La mujer los tenía en un puño. Los nueve pequeños semblantes, pálidos a causa de los días cortos y oscuros de Lunitari, la contemplaban con extasiada atención. Kitiara levantó la mano y señaló a Cupelix, que procuraba mostrarse abatido y desolado en su percha marmórea.

—¡Poneos en su lugar! —concluyó con grandilocuencia.

—¿Cuál de nosotros? —preguntó solícito Carcoma.

—Da lo mismo… uno o todos. Pensad en cómo os sentiríais si tuvieseis que pasar toda vuestra vida entre estas paredes, sin siquiera dar un paseo. Y considerad que la vida de un dragón dura, no cincuenta ni cientos de años, ¡sino miles! ¿Cómo os sentiríais atrapados en una torre solitaria, sin nadie con quien hablar… ni tampoco herramientas?

Bramante y Remiendos dieron un respingo.

—¿Sin herramientas?

—Exacto. Ni madera o metal con el que trabajar. Ni engranajes, ni válvulas, ni poleas…

—¡Horrible! —exclamó Chispa. Trinos lo secundó con una nota baja sostenida. Kitiara lanzó decidida la última ofensiva.

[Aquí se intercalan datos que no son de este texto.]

(** X16: what a damper report does to its zone.  For a zone registered
    under a one-digit index [i] in a well-formed registry, decoding the
    record [H1A=<h> D<i>=<d>] with [h] and [d] each 0 or 1 returns [True]
    and leaves the zone with the damper open exactly when [d] is 0, and
    heating exactly when the damper is open and [h] is 1.  The action becomes
    [heating] or [idle] accordingly when the zone's mode is not [off]; in
    mode [off] it becomes [off] when the zone is not heating, and when the
    zone is heating the action is left as it was and the inconsistency is
    logged. *)
Theorem X16_damper_report (h d i : Z) st zone :
  wf (zs st) ->
  h = 0 \/ h = 1 -> d = 0 \/ d = 1 -> 0 <= i <= 9 ->
  get_zone_by_index (zs st) i = Some zone ->
  let record :=
    (("H1A=" ++ Py.str_of_int h) ++ " " ++
     ("D" ++ Py.str_of_int i ++ "=" ++ Py.str_of_int d))%string in
  let st' := snd (_process_status_type_2 record st) in
  let heating := (d =? 0) && (h =? 1) in
  let off := str_attr_eq (current_mode (zone_of st zone)) "off" in
  fst (_process_status_type_2 record st) = Returned (Some true) /\
  is_damper_open (zone_of st' zone) = (d =? 0) /\
  is_heating (zone_of st' zone) = heating /\
  current_action (zone_of st' zone) =
    (if off then if heating then current_action (zone_of st zone) else Some "off"
     else Some (if heating then "heating" else "idle")) /\
  log st' =
    if off && heating
    then (log st ++ [Zone_heating_when_off (entity_name (zone_of st zone))])%list
    else log st.
Proof.
  intros Hwf Hh Hd Hi Hz record st' heating off.
  pose proof (get_zone_by_index_valid _ _ _ Hwf Hz) as Hlt.
  destruct (heat_call_and_damper_tokens h d i Hh Hd Hi)
    as (Hsplit & Hp1 & Hi1 & Hp2 & Hd2 & Hzi & Hds).
  cbn zeta in *.
  assert (in_0_1 h = true) as Hrh by (unfold in_0_1; lia).
  assert (in_0_1 d = true) as Hrd by (unfold in_0_1; lia).
  subst st' record. unfold _process_status_type_2. rewrite Hsplit.
  cbn [type_2_loop].
  rewrite (type_2_case_heat_call _ None st h Hp1 Hi1 Hrh).
  rewrite (type_2_case_damper_any _ (h =? 1) st i zone d Hp2 Hd2 Hzi Hz Hds Hrd Hlt).
  fold heating. fold off.
  assert (zone_of (after_flags zone (d =? 0) heating st) zone
          = update_is_damper_open (d =? 0) (update_is_heating heating (zone_of st zone)))
    as Hafter.
  { unfold after_flags. by rewrite !zone_of_on_zone by (rewrite ?store_length_on_zone; done). }
  destruct off; [destruct heating|]; cbn [fst snd andb type_2_loop].
  - split; [reflexivity|]. rewrite zone_of_error, Hafter.
    destruct (zone_after_flags (zone_of st zone) (d =? 0) true) as (H1 & H2 & H3).
    by repeat split.
  - split; [reflexivity|].
    rewrite zone_of_on_zone by (unfold after_flags; rewrite ?store_length_on_zone; done).
    rewrite Hafter.
    destruct (zone_after_damper_token (zone_of st zone) (d =? 0) false "off") as (H1 & H2 & H3).
    by repeat split.
  - split; [reflexivity|].
    rewrite zone_of_on_zone by (unfold after_flags; rewrite ?store_length_on_zone; done).
    rewrite Hafter.
    destruct (zone_after_damper_token (zone_of st zone) (d =? 0) heating
                (if heating then "heating" else "idle")) as (H1 & H2 & H3).
    by repeat split.
Qed.

Lemma X16_damper_report_witness :
  let st := snd (set_mode "zone_3" "off" sample.state) in
  let st' := snd (_process_status_type_2 "H1A=1 D3=0" st) in
  is_heating (zone_of st' 2%nat) = true /\
  current_action (zone_of st' 2%nat) = None /\
  log st' = [Zone_heating_when_off "zone_3"].
Proof.
  intros st st'.
  destruct (X16_damper_report 1 0 3 st 2%nat) as (_ & _ & Hh & Ha & Hl);
    [wf_by_evaluation|by right|by left|lia|reflexivity|].
  split; [exact Hh|]. split; [exact Ha|exact Hl].
Defined.

End Damper.


(** ** Messages from the broker *)

Section Messages.
Import frames invariants mqtt_dispatch.
Implicit Types (st : State) (c : Subscriber) (msg : MQTTMessage).

Lemma no_char_app (sep : ascii) (a b : str) :
  no_char sep (a ++ b) = no_char sep a && no_char sep b.
Proof.
  induction a as [|x a IH]; [reflexivity|]. cbn [append no_char].
  by rewrite IH, andb_assoc.
Qed.

Lemma split_on_char (sep x : ascii) (cur s : str) :
  Ascii.eqb x sep = false ->
  split_on sep cur (String x s) = split_on sep (cur ++ String x "") s.
Proof. intros H. cbn [split_on]. by rewrite H. Qed.

Lemma split_on_sep (sep : ascii) (cur s : str) :
  split_on sep cur (String sep s) = cur :: split_on sep "" s.
Proof. cbn [split_on]. by rewrite Ascii.eqb_refl. Qed.

(** A piece without the separator, followed by the separator, is split off
    whole. *)
Lemma split_on_piece (sep : ascii) (piece cur rest : str) :
  no_char sep piece = true ->
  split_on sep cur (piece ++ String sep rest) = (cur ++ piece)%string :: split_on sep "" rest.
Proof.
  revert cur. induction piece as [|x piece IH]; intros cur Hp.
  - cbn [append split_on]. by rewrite Ascii.eqb_refl, append_empty.
  - cbn [no_char] in Hp. apply andb_true_iff in Hp as [Hx Hp]. apply negb_true_iff in Hx.
    cbn [append split_on]. rewrite Hx. rewrite IH by exact Hp. by rewrite append_assoc.
Qed.

Lemma split_on_last (sep : ascii) (piece cur : str) :
  no_char sep piece = true -> split_on sep cur piece = [(cur ++ piece)%string].
Proof.
  revert cur. induction piece as [|x piece IH]; intros cur Hp.
  - cbn. by rewrite append_empty.
  - cbn [no_char] in Hp. apply andb_true_iff in Hp as [Hx Hp]. apply negb_true_iff in Hx.
    cbn [split_on]. rewrite Hx. rewrite IH by exact Hp. by rewrite append_assoc.
Qed.

(** No piece of a split holds the separator. *)
Lemma split_on_pieces (sep : ascii) (s cur : str) :
  no_char sep cur = true ->
  Forall (fun piece => no_char sep piece = true) (split_on sep cur s).
Proof.
  revert cur. induction s as [|x s IH]; intros cur Hcur; cbn [split_on].
  - by constructor.
  - destruct (Ascii.eqb x sep) eqn:Hx.
    + constructor; [exact Hcur|]. by apply IH.
    + apply IH. rewrite no_char_app, Hcur. cbn. by rewrite Hx.
Qed.

(** The topic of a command: six pieces. *)
Lemma split_command_topic c (entity command : str) :
  no_char "/" (topic_root c) = true ->
  no_char "/" (device_node_id c) = true ->
  no_char "/" entity = true ->
  no_char "/" command = true ->
  split_on "/" ""
    (topic_root c ++ "/climate/" ++ device_node_id c ++ "/" ++ entity ++ "/set/" ++ command)
    = [topic_root c; "climate"; device_node_id c; entity; "set"; command].
Proof.
  intros Hr Hn He Hc. cbn [append].
  rewrite split_on_piece by exact Hr.
  rewrite !split_on_char by reflexivity. rewrite split_on_sep. cbn [append].
  rewrite split_on_piece by exact Hn.
  rewrite split_on_piece by exact He.
  rewrite !split_on_char by reflexivity. rewrite split_on_sep. cbn [append].
  rewrite split_on_last by exact Hc. reflexivity.
Qed.

Lemma set_setpoint_keeps_first_pass (entity : str) (v : Py.float) st :
  first_pass (snd (set_setpoint entity v st)) = first_pass st.
Proof.
  destruct (set_setpoint_cases entity v st)
    as [-> | [-> | (c & zone & cmd & _ & _ & _ & ->)]]; reflexivity.
Qed.


Lemma set_mode_keeps_first_pass (entity mode : str) st :
  first_pass (snd (set_mode entity mode st)) = first_pass st.
Proof.
  destruct (set_mode_cases entity mode st)
    as [-> | [-> | (c & zone & cmd & _ & _ & _ & ->)]]; reflexivity.
Qed.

—Y nosotros, es decir, vosotros, tenéis la ocasión de enmendar este yerro. Contáis con vuestra capacidad inventiva para discurrir una solución para que Cupelix vuele en libertad. ¿Lo haréis?

—¡Lo haremos! ¡Lo haremos! —Alerón se puso de pie de un salto.

Pluvio y Remiendos lloraban por la injusticia infligida al pobre dragón, en tanto que Tartajo y Argos se bombardeaban el uno al otro con las primeras ideas para abrir el obelisco. Alerón se subió a la silla y a continuación trepó a la mesa; entonces, señaló con gesto dramático el casco desprovisto de alas de El Señor de las Nubes.

—¡A la nave! ¡Hemos de hacer planes! —gritó.

—Sí, sí, las herramientas están allí —recordó Carcoma.

—¡Y papel y plumas!

—¡Y los productos químicos y los crisoles!

—¡Y cabos y cordelaje!

—¡Y pasas!

Los gnomos se alejaron en tropel de la mesa; una minúscula oleada de exuberante idealismo y bulliciosa ingenuidad. Cuando el último de los hombrecillos desapareció en el interior de la nave, Kitiara sonrió a Sturm.

—Muy astuta. Lo has hecho muy bien —dijo él.

—¿El qué? —preguntó ella con simulada candidez.

—Ambos sabemos lo impulsivos que son los gnomos. Si añadimos a tu apasionado discurso en defensa de la libertad, la perspectiva de un proyecto de ingeniería de primera magnitud, no cabe duda de que el obelisco no tiene la menor probabilidad de perdurar.

—Espero que estés en lo cierto —intervino Cupelix. Sturm frunció el entrecejo. Era increíble la facilidad con que uno se olvidaba de su presencia cuando permanecía callado y fuera del campo de visión—. ¡No seas tan suspicaz! —le echó en cara el dragón—. Si mis intenciones fueran malignas, ¿crees que habría recurrido a banquetes y lisonjas? Mis Micones podrían haber retenido la nave por un tiempo indefinido hasta que hubieseis aceptado mis términos; u os hubiera dejado en poder de los hombres-árbol.

—Nadie ha dicho que seas malo, Cupelix —insistió Sturm—. Pero sí eres sutil; y estás tan decidido a conseguir tu propósito que si para alcanzar tu libertad hubieses tenido que sacrificar a Kit, a mí o a los gnomos, no creo que hubieses tardado mucho en abandonarnos a nuestra suerte.

El dragón extendió las alas y encogió las patas para elevarse en el aire.

—Puedes descansar tranquilo, maese Brightblade. Nadie será sacrificado. Todos volveremos a ver Krynn. Lo prometo.